= GIVEN ENTRIES =
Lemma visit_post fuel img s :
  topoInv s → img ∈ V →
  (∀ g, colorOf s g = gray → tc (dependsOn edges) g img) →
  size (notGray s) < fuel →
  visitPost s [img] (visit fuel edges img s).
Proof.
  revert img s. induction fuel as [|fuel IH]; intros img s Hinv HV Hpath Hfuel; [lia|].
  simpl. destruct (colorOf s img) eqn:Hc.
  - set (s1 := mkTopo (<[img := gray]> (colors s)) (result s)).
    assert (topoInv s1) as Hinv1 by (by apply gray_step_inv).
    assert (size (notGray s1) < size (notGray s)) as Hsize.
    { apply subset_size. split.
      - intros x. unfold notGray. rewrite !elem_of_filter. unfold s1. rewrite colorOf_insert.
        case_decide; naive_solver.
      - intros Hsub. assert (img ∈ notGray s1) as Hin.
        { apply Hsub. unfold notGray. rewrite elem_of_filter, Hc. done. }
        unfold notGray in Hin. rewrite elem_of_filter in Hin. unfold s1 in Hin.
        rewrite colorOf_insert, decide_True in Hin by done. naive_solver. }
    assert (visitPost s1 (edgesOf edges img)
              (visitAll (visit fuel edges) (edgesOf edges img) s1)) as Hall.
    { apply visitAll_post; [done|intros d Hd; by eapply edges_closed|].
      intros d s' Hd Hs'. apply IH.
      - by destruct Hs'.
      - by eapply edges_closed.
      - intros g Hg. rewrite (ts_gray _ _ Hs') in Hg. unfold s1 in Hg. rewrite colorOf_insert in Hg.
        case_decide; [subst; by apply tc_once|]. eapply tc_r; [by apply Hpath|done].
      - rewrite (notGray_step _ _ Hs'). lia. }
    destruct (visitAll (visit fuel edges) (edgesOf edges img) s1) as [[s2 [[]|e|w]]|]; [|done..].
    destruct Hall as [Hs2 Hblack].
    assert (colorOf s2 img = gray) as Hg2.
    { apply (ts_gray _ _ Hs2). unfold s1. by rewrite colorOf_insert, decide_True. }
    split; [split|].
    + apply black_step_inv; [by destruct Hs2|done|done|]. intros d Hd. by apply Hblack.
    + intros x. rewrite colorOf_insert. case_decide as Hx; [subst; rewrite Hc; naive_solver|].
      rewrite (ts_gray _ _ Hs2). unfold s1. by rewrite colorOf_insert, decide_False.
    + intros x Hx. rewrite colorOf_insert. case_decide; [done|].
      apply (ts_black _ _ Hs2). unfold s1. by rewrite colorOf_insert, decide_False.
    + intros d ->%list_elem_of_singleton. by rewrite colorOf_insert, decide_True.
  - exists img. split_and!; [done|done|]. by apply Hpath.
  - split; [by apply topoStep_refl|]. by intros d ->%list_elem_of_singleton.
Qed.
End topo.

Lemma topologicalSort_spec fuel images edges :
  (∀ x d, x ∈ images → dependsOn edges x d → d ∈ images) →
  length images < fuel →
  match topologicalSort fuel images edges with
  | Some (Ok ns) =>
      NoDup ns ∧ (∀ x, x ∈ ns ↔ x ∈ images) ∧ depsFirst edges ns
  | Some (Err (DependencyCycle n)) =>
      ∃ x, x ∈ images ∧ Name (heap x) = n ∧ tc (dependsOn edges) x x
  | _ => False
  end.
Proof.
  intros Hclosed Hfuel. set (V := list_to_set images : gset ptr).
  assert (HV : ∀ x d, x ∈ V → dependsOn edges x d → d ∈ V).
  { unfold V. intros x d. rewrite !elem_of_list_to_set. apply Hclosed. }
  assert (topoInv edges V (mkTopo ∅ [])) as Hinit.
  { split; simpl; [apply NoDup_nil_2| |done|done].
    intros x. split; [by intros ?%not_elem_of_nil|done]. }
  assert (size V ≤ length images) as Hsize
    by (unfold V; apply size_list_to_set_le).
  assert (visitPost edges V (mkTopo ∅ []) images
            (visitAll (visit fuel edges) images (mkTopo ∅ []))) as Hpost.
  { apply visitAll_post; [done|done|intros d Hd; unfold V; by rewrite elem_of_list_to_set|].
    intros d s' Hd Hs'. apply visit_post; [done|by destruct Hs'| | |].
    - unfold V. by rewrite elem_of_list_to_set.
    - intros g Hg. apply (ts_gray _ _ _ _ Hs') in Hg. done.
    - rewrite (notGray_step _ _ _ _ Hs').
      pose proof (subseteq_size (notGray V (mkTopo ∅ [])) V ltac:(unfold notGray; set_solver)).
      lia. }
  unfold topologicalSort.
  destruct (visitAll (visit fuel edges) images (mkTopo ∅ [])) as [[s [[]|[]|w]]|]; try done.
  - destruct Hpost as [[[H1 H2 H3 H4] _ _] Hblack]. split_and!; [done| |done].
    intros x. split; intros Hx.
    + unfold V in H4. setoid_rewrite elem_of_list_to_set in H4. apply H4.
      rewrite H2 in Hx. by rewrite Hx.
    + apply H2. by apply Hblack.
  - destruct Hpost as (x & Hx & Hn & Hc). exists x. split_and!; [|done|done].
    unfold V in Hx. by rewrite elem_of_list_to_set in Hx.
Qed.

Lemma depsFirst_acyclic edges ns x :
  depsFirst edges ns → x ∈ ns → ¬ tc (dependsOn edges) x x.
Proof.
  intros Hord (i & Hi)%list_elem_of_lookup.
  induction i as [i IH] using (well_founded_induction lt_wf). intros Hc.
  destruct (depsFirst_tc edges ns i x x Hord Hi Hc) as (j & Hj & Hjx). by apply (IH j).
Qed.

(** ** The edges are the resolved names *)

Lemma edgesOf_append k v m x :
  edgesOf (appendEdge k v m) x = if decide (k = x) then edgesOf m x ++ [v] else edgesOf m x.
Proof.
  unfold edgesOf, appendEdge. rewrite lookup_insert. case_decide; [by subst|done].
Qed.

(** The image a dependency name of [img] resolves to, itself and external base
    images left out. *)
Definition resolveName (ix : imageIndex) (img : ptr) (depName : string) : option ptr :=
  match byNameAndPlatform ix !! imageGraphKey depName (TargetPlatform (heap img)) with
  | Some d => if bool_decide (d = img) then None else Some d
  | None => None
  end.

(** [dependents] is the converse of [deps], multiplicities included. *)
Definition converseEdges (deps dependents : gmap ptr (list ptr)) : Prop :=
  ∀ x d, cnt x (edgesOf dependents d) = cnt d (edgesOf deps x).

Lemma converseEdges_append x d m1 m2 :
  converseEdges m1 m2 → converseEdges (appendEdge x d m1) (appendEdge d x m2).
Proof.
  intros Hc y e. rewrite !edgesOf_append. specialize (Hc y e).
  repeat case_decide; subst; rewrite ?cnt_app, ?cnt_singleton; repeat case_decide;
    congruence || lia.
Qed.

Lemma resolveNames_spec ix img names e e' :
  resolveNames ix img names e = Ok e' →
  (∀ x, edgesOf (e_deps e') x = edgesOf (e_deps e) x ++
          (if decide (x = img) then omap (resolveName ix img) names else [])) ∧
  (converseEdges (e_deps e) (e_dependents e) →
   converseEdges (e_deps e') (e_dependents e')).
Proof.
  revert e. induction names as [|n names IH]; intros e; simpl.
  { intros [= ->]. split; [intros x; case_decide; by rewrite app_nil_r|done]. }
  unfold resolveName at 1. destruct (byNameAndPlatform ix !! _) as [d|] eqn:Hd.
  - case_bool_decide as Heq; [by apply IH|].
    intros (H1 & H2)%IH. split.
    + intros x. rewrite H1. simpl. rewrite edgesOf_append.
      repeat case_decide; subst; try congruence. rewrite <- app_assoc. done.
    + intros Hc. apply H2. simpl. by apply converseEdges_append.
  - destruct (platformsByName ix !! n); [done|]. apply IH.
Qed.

= PROBLEM TO SOLVE =
Through the line that holds "Hd. by apply Hblack.", repeat the material above exactly, starting at its first line.

= EXERCISE ANSWER =
Lemma visit_post fuel img s :
  topoInv s → img ∈ V →
  (∀ g, colorOf s g = gray → tc (dependsOn edges) g img) →
  size (notGray s) < fuel →
  visitPost s [img] (visit fuel edges img s).
Proof.
  revert img s. induction fuel as [|fuel IH]; intros img s Hinv HV Hpath Hfuel; [lia|].
  simpl. destruct (colorOf s img) eqn:Hc.
  - set (s1 := mkTopo (<[img := gray]> (colors s)) (result s)).
    assert (topoInv s1) as Hinv1 by (by apply gray_step_inv).
    assert (size (notGray s1) < size (notGray s)) as Hsize.
    { apply subset_size. split.
      - intros x. unfold notGray. rewrite !elem_of_filter. unfold s1. rewrite colorOf_insert.
        case_decide; naive_solver.
      - intros Hsub. assert (img ∈ notGray s1) as Hin.
        { apply Hsub. unfold notGray. rewrite elem_of_filter, Hc. done. }
        unfold notGray in Hin. rewrite elem_of_filter in Hin. unfold s1 in Hin.
        rewrite colorOf_insert, decide_True in Hin by done. naive_solver. }
    assert (visitPost s1 (edgesOf edges img)
              (visitAll (visit fuel edges) (edgesOf edges img) s1)) as Hall.
    { apply visitAll_post; [done|intros d Hd; by eapply edges_closed|].
      intros d s' Hd Hs'. apply IH.
      - by destruct Hs'.
      - by eapply edges_closed.
      - intros g Hg. rewrite (ts_gray _ _ Hs') in Hg. unfold s1 in Hg. rewrite colorOf_insert in Hg.
        case_decide; [subst; by apply tc_once|]. eapply tc_r; [by apply Hpath|done].
      - rewrite (notGray_step _ _ Hs'). lia. }
    destruct (visitAll (visit fuel edges) (edgesOf edges img) s1) as [[s2 [[]|e|w]]|]; [|done..].
    destruct Hall as [Hs2 Hblack].
    assert (colorOf s2 img = gray) as Hg2.
    { apply (ts_gray _ _ Hs2). unfold s1. by rewrite colorOf_insert, decide_True. }
    split; [split|].
    + apply black_step_inv; [by destruct Hs2|done|done|]. intros d Hd. by apply Hblack.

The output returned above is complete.